Retail consumption in malls run by Phoenix Mills Ltd remained steady in February, though not particularly exciting. Month-on-month, overall consumption declined by 21% in February due to seasonal factors such as lower number of operating days, lack of festivals and the end of the holiday season.

On a like-to-like basis, last month’s consumption was 110% of February 2020 (pre-Covid level). This does not include the contributions of Phoenix Palacio and Phoenix Citadel, which were due to open in July 2020 and December 2022, respectively. Year-on-year (April to February), like-for-like consumption stood at 114% of FY20 levels. In view of this, for FY23, ICICI Securities pencils in rental income 1,340 crore (or 1,200 crore on a like-to-like basis) Vs. 1,030 crore in FY20.

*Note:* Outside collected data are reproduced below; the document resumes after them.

(* ===== verification/_CoqProject ===== *)
-Q . S2P
Prelude.v
Hash.v
Record.v
Kbytes.v
Index.v
Segment.v
Strconv.v
Log.v
Recovery.v
Durable.v
Protocol.v
Typed.v
Replication.v
Cluster.v
Fsm.v
Rpc.v
Liveness.v
Wal.v
WalSync.v
ObjectIndex.v
Objects.v
Uploads.v
Minio.v
Backend.v
Fetcher.v
Coordinator.v
Offsets.v
Config.v
Broker.v
Creation.v
Handlers.v
Server.v
ReplicaFetch.v
Listener.v
Metrics.v
Mqbroker.v
Shutdown.v
Committed.v
Failover.v
ObjectNode.v
Lifetime.v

Whenever Phoenix adds a mall to its portfolio, it should help drive consumption going forward. Last month, the company’s Palladium Mall in Ahmedabad commenced operations. In addition, two malls in Pune and Bengaluru are expected to be operational in the June quarter (Q1FY24). By FY27, Phoenix’s retail space is expected to be around 14 million sq ft (msf), up from 6.9msf in FY22. ICICI Securities expects Phoenix to achieve 17% compound annual growth rate (ex-new Kolkata property) in rental income in FY 20-25E, resulting in 2,240 crore of rental income in FY25E. Of this, the share of Phoenix is ​​about 77% or 1,730 crore, ICICI Securities said.

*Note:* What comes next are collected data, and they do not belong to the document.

(* ===== verification/Prelude.v ===== *)
(** * Verification of mq, a Kafka-wire-compatible message queue

    mq is a broker that speaks the Kafka protocol.  Clients and other brokers send
    length-prefixed request frames; a broker decodes them, runs them against its
    partition logs, its consumer groups and the replicated metadata of the cluster,
    and answers.  This development translates that path, from the bytes of a
    request to the bytes on disk, and proves what a user relies on: records are
    read back as they were written, what is acknowledged as committed is on every
    in-sync replica, restarts recover what was stored, groups and offsets are
    consistent, and no bytes from the network crash the decoders.

    ** The parts of the program and the files that model them

    Every definition keeps the name of the Go function or type it translates (with
    a prefix where a name is used twice); state is passed explicitly, a failing
    call answers an [option error] or a sum.

    - [Prelude]: outcomes of Go code ([go]: return, panic, endless loop), machine
      integers with their wrap-around, big-endian bytes, slices, sort.Search, and
      the tactics and lemmas all files share.
    - [Hash], [Strconv]: CRC-32C and FNV-1a, decimal numbers and string helpers of
      the Go standard library, as far as the source uses them.
    - [Kbytes] (internal/kbytes): the reader with its sticky error and the writer;
      the classes [Emits], [Parses] and [Codec] are the interface of the message
      codecs.  [Protocol] (internal/protocol): every request decoder and response
      encoder at every version; [Typed]: every request decoder against the layout of
      its request.
    - [Record] (internal/record/batch.go): the header of a record batch, offset
      and checksum patching, iteration over a record set.
    - [Index], [Segment], [Log], [Recovery] (internal/storage): the sparse index,
      one segment file pair, the partition log over segments, opening and crash
      recovery.  The abstract state of a log is the list of its batches
      ([log_rep]); operations take the outcome of each file call.  [Durable] adds
      how much of each file is on the disk, and power failures.
    - [Wal], [ObjectIndex], [Objects], [Uploads], [Minio] (internal/storage/object):
      the node's write-ahead log, the index of uploaded slices (an interface with two
      implementations, both proved to keep its laws), the storage with its pending
      buffer and uploads, the partition handle, the theorems that relate all of it
      to the batches a partition holds ([part_rep]), and the S3 client's store.
      [WalSync] adds how much of the write-ahead log is on the disk.
    - [Backend] (internal/storage/backend.go): the interface both partition logs
      implement, its laws, the two instances, and a consumer proved against it.
      [Fetcher] (internal/replication): the follower's sessions and its loop over
      them, on any backend, against what a leader answers a replica;
      [ReplicaFetch]: that the server writes exactly that.
    - [Cluster] (internal/cluster): membership and placement.
    - [Fsm] (internal/controller/fsm.go, command.go, indexstore.go, liveness.go):
      the metadata state machine, its index store, liveness and failover.
    - [Rpc] (internal/controller/rpc.go, controller.go): the frames of the
      forwarding calls, the server side, forwarding and retrying a proposal until
      its deadline.
      [Liveness]: the liveness loop over time.
    - [Coordinator], [Offsets] (internal/group): consumer groups and committed
      offsets.
    - [Replication] (internal/replication): the follower's requests, response
      reader and the step on its log.
    - [Broker] (internal/broker): catalog, local logs, leadership, high watermark,
      in-sync set, reconciliation with the metadata.  [Creation]: creating and
      growing topics through the controller's loop and the wait for the local state
      machine.  [ObjectNode]: the same broker with the object backend installed.
    - [Handlers], [Server] (internal/server): every request handler with its
      waits, the dispatcher, and the connection loop.  [Listener]: accepting,
      tracking and closing connections, as a state machine over every
      interleaving.
    - [Committed]: the composition of broker, logs and replication of one
      partition over several nodes, as a step relation.  [Failover]: what it means
      when the leader is lost.
    - [Config] (internal/config): defaults, environment and flags.
    - [Mqbroker] (cmd/mqbroker, internal/controller/controller.go): the health
      probe, the controller's configuration, starting and closing the controller.
      [Metrics] (internal/metrics and refreshGauges of main.go): labels and the
      gauges of a scrape.  [Shutdown]: the end of main, Broker.Close, and the
      close of the object storage.  [Lifetime]: start-up, the flush and retention
      loops, and the life of a node over power failures and restarts.

    ** What the theorems show

    - Replication and commitment: [Committed.committed_means_replicated] (an
      invariant over all interleavings and faults of one leader's tenure),
      [Failover.committed_survives_failover] (the next leader answers what was
      committed, if no lagging replica joined the ISR meanwhile),
      [Server.replication_end_to_end] (a follower's fetch through every layer),
      [Handlers.acks_wait], [Handlers.consumer_fetch_committed],
      [Broker.RecordReplicaFetch_correct], [Broker.ISR_maintenance_correct];
      a fetcher follows the history of the leaders it hears and catches up once a
      session holds ([Fetcher.fetcher_follows_history],
      [Fetcher.replica_catches_up]), and the frames it is given are the server's
      ([ReplicaFetch.leader_answers_replica]).
    - Storage: the log refines a list of batches ([Log.Read_correct],
      [Log.log_append_only], [Log.Append_atomic], ...), recovery
      ([Recovery.Open_recovers]), flushed records and clean shutdowns survive power
      failures ([Durable.flush_survives_power_loss],
      [WalSync.sync_survives_power_loss], [Shutdown.shutdown_durable]), and so does a
      whole node from its first start on ([Lifetime.node_survives_power_loss]); the object backend refines the same list through
      appends, uploads, retention and restarts (the theorems of [Uploads], and
      [Wal.wal_correct]), a killed node comes back with its partitions
      ([ObjectNode.object_node_restarts]), the S3 store keeps the contract the rest
      relies on ([Minio.minio_store_correct]); one consumer reads either back in full
      ([Backend]).
    - Metadata: epochs fence leaders, failover elects the right replica, creation
      places what was asked ([Creation.creation_correct]), brokers agree on placement
      ([Fsm], [Broker], [Cluster]), a forwarded proposal ends by its deadline and one
      call, and is applied once or not at all when no reply is lost
      ([Rpc.proposal_applied]), heartbeats protect their senders ([Rpc]), and no
      partition moves without a reason ([Liveness.failover_justified]).
    - Groups and offsets: reachable coordinators are well formed, rebalances fence
      old generations, a waiting SyncGroup is answered by its 30 s deadline, offsets
      survive restarts of the process ([Coordinator], [Offsets], and their handlers).
    - Wire: decoders are safe on all bytes and invert the Kafka layouts of their
      requests ([Typed.requests_decode]), and a connection serves
      its frames in order ([Protocol], [Server]); Close drains
      the connections ([Listener]), and the health probe tells a serving broker
      from a broken one ([Mqbroker]).
    - Configuration and reports: every field is its flag, variable or default
      ([Config]), the controllers of a cluster find each other ([Mqbroker]), a
      scrape reports the state ([Metrics]).
    - Where the code does not keep what it means to, a closed theorem runs the
      model on the offending input ([Uploads.restart_overwrites_objects],
      [Broker.lagging_replica_joins_ISR], [Handlers.failed_append_acknowledged],
      and others named in the files).

    ** What a failure may do

    A process that ends leaves the files as written.  A power failure
    ([Durable.power_image], [WalSync.wal_image]) keeps what was synced: bytes behind
    the last sync may be gone or torn, a file that was never synced may be missing
    altogether, since the code syncs no directory, and an index file may hold
    anything.  Taken as durable are the removal of old segments, the names of files
    that were synced, and the directories of partitions; the files of committed
    offsets may be anything after a power failure.  A restart after the process
    alone has ended is a step of [Durable.kstep] and of the object backend's
    restart, and is excluded, and said to be, where a theorem needs it: the code
    then forgets to sync ([Durable.restart_forgets_to_sync],
    [WalSync.sync_skips_earlier_segments]).

    ** Bounds and fuel

    Loops whose recursion is not structural take fuel and answer [Spin] when it
    runs out.  The fuel is the length of the data they consume, plus one (each
    round consumes at least one byte, entry or element), and each loop has a lemma
    or theorem that it never answers [Spin] on the states the program reaches, or
    on any input.  Waiting requests take the list of what each wake-up observes;
    there the theorems say which observation ends the wait.  Timers that the code sets
    itself ([syncWaitTimeout], [applyTimeout] with the waits of a call) are part of
    the model: those loops end without a hypothesis on what happens, at most 201
    attempts in the case of a proposal.  Integers are kept at
    their width; hypotheses such as [room], [log_room] and [can_upload] say where
    the code itself has no overflow checks.

    ** What is not modelled

    Goroutines, timers and sockets as such (a connection is a byte
    stream, an operation under a lock is one step, waits are split where the lock
    is released; [Listener] and [Committed] interleave such steps); the raft,
    bolt, minio and Prometheus libraries (what raft does to a proposal is an argument of
    [Rpc], the controller's loop a parameter of [Broker] that [Creation] fills, the minio client a class with the S3 contract, a collector a gauge that
    is set);
    JSON (a parameter of [Rpc] with its round trip); request counters, histograms
    and log lines; the signals and the metrics server of cmd/mqbroker; and the test
    harness.  Failures of
    listing a directory or creating a file are modelled only where the code
    handles them in a way a caller can observe.  The request handlers are modelled on
    the file backend; the object backend is verified against the same interface. *)

From Stdlib Require Export ZArith Lia.
From Stdlib Require Import Strings.Byte.
From stdpp Require Export base tactics numbers list strings gmap.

The retail business is Phoenix’s mainstay, contributing 68% of revenue for the nine months ended December. The company also derives revenue from residential, commercial, hospitality and others. Phoenix’s hospitality segment has been strong this year. Higher room rates are a factor helping the segment’s performance. The St. Regis of Phoenix, Mumbai sees a sharp 23% month-on-month jump in revenue per available room in February 18,180. The occupancy rate increased from 83% to 89% in January. Courtyard by Marriott, Agra also saw a gradual improvement in room occupancy and revenue. Nuwama Research expects consumption in malls and hotel occupancies, and improvement in liquidation of finished inventory in the housing segment, to result in stronger cash flows for Phoenix Mills.

To be sure, a slowdown in consumption is a near-term risk for the stock, which is down about 19% from its 52-week high seen in November. “Entry in new cities and operationalization of under construction/planned properties are some of the stock triggers that are expected to play out over the next few years,” Nuwama Research analysts said in a report on March 8.